We report the first evidence that the antiviral active (inhibitor of HIV protease) boron cluster [3-cobalt bis(1,2-dicarbollide)]− anion, CoD−, interacts and forms a stable complex with one of the most widely used polymeric components of drug delivery systems: poly(ethylene oxide), PEO. The metallacarborane/polymer complex is insoluble in aqueous solutions. The amount of the precipitate depends on concentration of alkaline or earth-alkaline cations. The formation of insoluble complex is the result of a combination of several factors. One of the decisive contributions is the formation of dihydrogen bonds between negatively charged hydrogen atoms attached to boron atoms and slightly positively charged H atoms in repeating −CH2−CH2−O− units.

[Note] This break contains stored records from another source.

(* ===== verification/Api.v ===== *)
(** * The API layer of src/main.py

    Each route handler of main.py as a computation in the state and
    exception monad [st S exn] over any store [S] with the [DocStore]
    operations: [read_root], [test_database], [seed_demo] and the three
    list endpoints; [route] dispatches a request as FastAPI's router and
    [ExceptionMiddleware] do (query parameter parsing, [HTTPException]
    turned into a response, any other exception left uncaught), and
    [handle] adds Starlette's [ServerErrorMiddleware] (an uncaught
    exception becomes a 500).  The theorems assume only [DocStoreLaws]. *)
From S2P Require Import Prelude Values Coerce Schemas Store.
From Stdlib Require Import Ascii.
Local Close Scope Q_scope.

(** ** Responses *)

(** The JSON bodies main.py returns. *)
Record test_report : Type := TestReport {
  backend : string;
  database : string;
  database_url : string;
  database_name : string;
  connection_status : string;
  collections : list string
}.

Inductive body : Type :=
  | BMessage (message : string)
  | BStatus (status message : string)
  | BTest (r : test_report)
  | BPros (ps : list Pro.t)
  | BSkills (ss : list Skill.t)
  | BRequests (rs : list Request.t)
  | BDetail (detail : string)
  | BText (text : string)
  | BDocs (path : string)
  | BRedirect (path : string) (query : list (string * string))
  | BQueryErrors (errs : list field_error).

Record response : Type := Resp {
  status_code : Z;
  resp_body : body
}.

(** [str(e)] of an exception. *)
Definition exn_str (e : exn) : string :=
  match e with
  | ValidationError m _ => String.append m " validation error"
  | StoreError m | ServerError m => m
  | HTTPException _ d => d
  end.

(** A validation failure of [Cls( **d)] raised as [ValidationError]. *)
Definition lift_v {A} (model : string) (r : vres A) : res A :=
  match r with
  | Ok a => Ok a
  | Err es => Err (ValidationError model es)
  end.

(** ** The demonstration records of [seed_demo] *)

(** The keyword arguments of the [Pro(...)] calls, main.py lines 62-64. *)
Definition pro_kwargs : list document :=
  [[("name", VStr "Aisha Khan"); ("university", VStr "State University");
    ("department", VStr "CS"); ("bio", VStr "ML tutor and Python mentor.");
    ("tags", VList [VStr "Python"; VStr "ML"; VStr "Data"]);
    ("rating", VFloat (49 # 10)); ("reviews", VInt 112); ("verified", VBool true);
    ("karma_rate", VInt 25)];
   [("name", VStr "Marco Silva"); ("university", VStr "Tech U");
    ("department", VStr "Design"); ("bio", VStr "Figma and UI polish.");
    ("tags", VList [VStr "Figma"; VStr "UI"; VStr "Branding"]);
    ("rating", VFloat (48 # 10)); ("reviews", VInt 76); ("verified", VBool true);
    ("karma_rate", VInt 20)];
   [("name", VStr "Yuki Tanaka"); ("university", VStr "Polytechnic");
    ("department", VStr "Math"); ("bio", VStr "Calculus made friendly.");
    ("tags", VList [VStr "Calculus"; VStr "Linear Algebra"]);
    ("rating", VFloat (47 # 10)); ("reviews", VInt 54); ("verified", VBool false);
    ("karma_rate", VInt 15)]].

(** The [Skill(...)] calls, main.py lines 71-73. *)
Definition skill_kwargs : list document :=
  [[("title", VStr "Intro to Python"); ("category", VStr "Coding");
    ("level", VStr "Beginner"); ("owner_name", VStr "Aisha"); ("featured", VBool true)];
   [("title", VStr "Figma Essentials"); ("category", VStr "Design");
    ("level", VStr "Intermediate"); ("owner_name", VStr "Marco")];
   [("title", VStr "Exam Prep: Calc I"); ("category", VStr "Tutoring");
    ("level", VStr "Advanced"); ("owner_name", VStr "Yuki")]].

(** The [Request(...)] calls, main.py lines 80-82. *)
Definition request_kwargs : list document :=
  [[("title", VStr "Debug my JS app"); ("category", VStr "Coding");
    ("urgency", VStr "High"); ("requester_name", VStr "Sam"); ("offered_karma", VInt 30)];
   [("title", VStr "Logo critique"); ("category", VStr "Design");
    ("urgency", VStr "Normal"); ("requester_name", VStr "Priya"); ("offered_karma", VInt 15)];
   [("title", VStr "Calc homework help"); ("category", VStr "Tutoring");
    ("urgency", VStr "Low"); ("requester_name", VStr "Leo"); ("offered_karma", VInt 10)]].

(** [demo_pros = [Pro(...), ...]]: each constructor call validates. *)
Definition demo_pros : res (list Pro.t) := mapR (fun kw => lift_v "Pro" (Pro.validate kw)) pro_kwargs.
Definition demo_skills : res (list Skill.t) := mapR (fun kw => lift_v "Skill" (Skill.validate kw)) skill_kwargs.
Definition demo_requests : res (list Request.t) :=
  mapR (fun kw => lift_v "Request" (Request.validate kw)) request_kwargs.

(** ** Requests *)

Inductive method : Type := GET | POST | HEAD | OPTIONS | PUT | PATCH | DELETE.

#[global] Instance method_eq_dec : EqDecision method.
Proof. solve_decision. Defined.

(** The pages [FastAPI(...)] adds to the app (main.py line 11): the
    OpenAPI schema, Swagger UI, its OAuth2 redirect page and ReDoc.  They
    are Starlette routes of plain functions, which answer GET and HEAD. *)
Definition docs_paths : list string := ["/openapi.json"; "/docs"; "/docs/oauth2-redirect"; "/redoc"].

(** The routes of the app, in registration order: the documentation
    pages, then those main.py declares: [@app.get("/")],
    [@app.get("/test")], [@app.post("/seed")], [@app.get("/pros")],
    [@app.get("/skills")], [@app.get("/requests")] (FastAPI's own routes
    answer only the declared method). *)
Definition routes : list (method * string) :=
  flat_map (fun p => [(GET, p); (HEAD, p)]) docs_paths ++
  [(GET, "/"); (GET, "/test"); (POST, "/seed"); (GET, "/pros"); (GET, "/skills"); (GET, "/requests")].

(** The HTTP surface of spec section 6: each route of main.py with the
    statuses the spec allows it to answer. *)
Definition spec_table : list (method * string * list Z) :=
  [(GET, "/", [200%Z]); (GET, "/test", [200%Z]); (POST, "/seed", [200%Z; 500%Z]);
   (GET, "/pros", [200%Z; 500%Z]); (GET, "/skills", [200%Z; 500%Z]); (GET, "/requests", [200%Z; 500%Z])].

Definition routed (path : string) : bool := existsb (String.eqb path) (map snd routes).

Record request : Type := Req {
  req_method : method;
  req_path : string;
  req_query : list (string * string)
}.

(** Starlette's [request.query_params.get(k)]: the last occurrence. *)
Definition query_get (k : string) (q : list (string * string)) : option string :=
  fold_left (fun acc kv => if String.eqb kv.1 k then Some kv.2 else acc) q None.

(** FastAPI's reading of [limit: int = dflt]. *)
Definition query_int (k : string) (dflt : Z) (q : list (string * string)) : vres Z :=
  match query_get k q with
  | None => Ok dflt
  | Some v => coerce_int [LKey "query"; LKey k] (VStr v)
  end.

(** What the application inside the middleware stack produces: a
    response, or an exception no handler caught. *)
Inductive outcome : Type :=
  | Answer (r : response)
  | Uncaught (ex : exn).

Section Handlers.
Context {S : Type} `{DocStore S}.

(** *** Store access in the monad *)

Definition st_ready : st S exn bool := fun s => (Ok (db_ready s), s).

Definition st_count (c : string) : st S exn nat := fun s => (count_documents c s, s).

Definition st_create (c : string) (d : document) : st S exn document :=
  fun s => match create_document c d s with
           | Ok (d', s') => (Ok d', s')
           | Err e => (Err e, s)
           end.

Definition st_get (c : string) (f : filter_doc) (lim : Z) : st S exn (list document) :=
  fun s => (get_documents c f lim s, s).

(** [for d in docs: create_document(c, d)] *)
Fixpoint create_all (c : string) (docs : list document) : st S exn unit :=
  match docs with
  | [] => sret tt
  | d :: ds => let! _ := st_create c d in create_all c ds
  end.

(** *** GET / (main.py lines 21-23) *)
Definition read_root : body := BMessage "Campus Karma Exchange Backend Running".

(** *** GET /test (main.py lines 26-51) *)
Definition initial_report : test_report :=
  TestReport "✅ Running" "❌ Not Available" "❌ Not Set" "❌ Not Set" "Not Connected" [].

It is also important that alkaline cations interact with oxygen atoms of PEO. The formation of the insoluble NaCoD/PEO complex can be exploited in design of water-soluble [3-cobalt bis(1,2-dicarbollide)]-containing nanoparticles which could offer applications in medicine. We studied the boron cluster interaction with a well-defined double hydrophilic block copolymer: poly(ethylene oxide)-block-poly(methacrylic acid), PEO−PMA. The interaction leads to a spontaneous formation of core−shell nanoparticles. The insoluble core contains the PEO/CoD− complex, while the polyanionic PMA blocks, which do not interact with the cobaltacarborane, form the pH-responsive micellar shell and stabilize the particles in aqueous media. The nanoparticles were studied by light and X-ray scattering, NMR spectroscopy, electrophoresis, and microscopy techniques like AFM and cryo-TEM. It was found that the cores are not completely frozen in aqueous media. Their composition depends on salt concentration, and the metallacarborane can diffuse from/into the nanoparticle after the salinity change.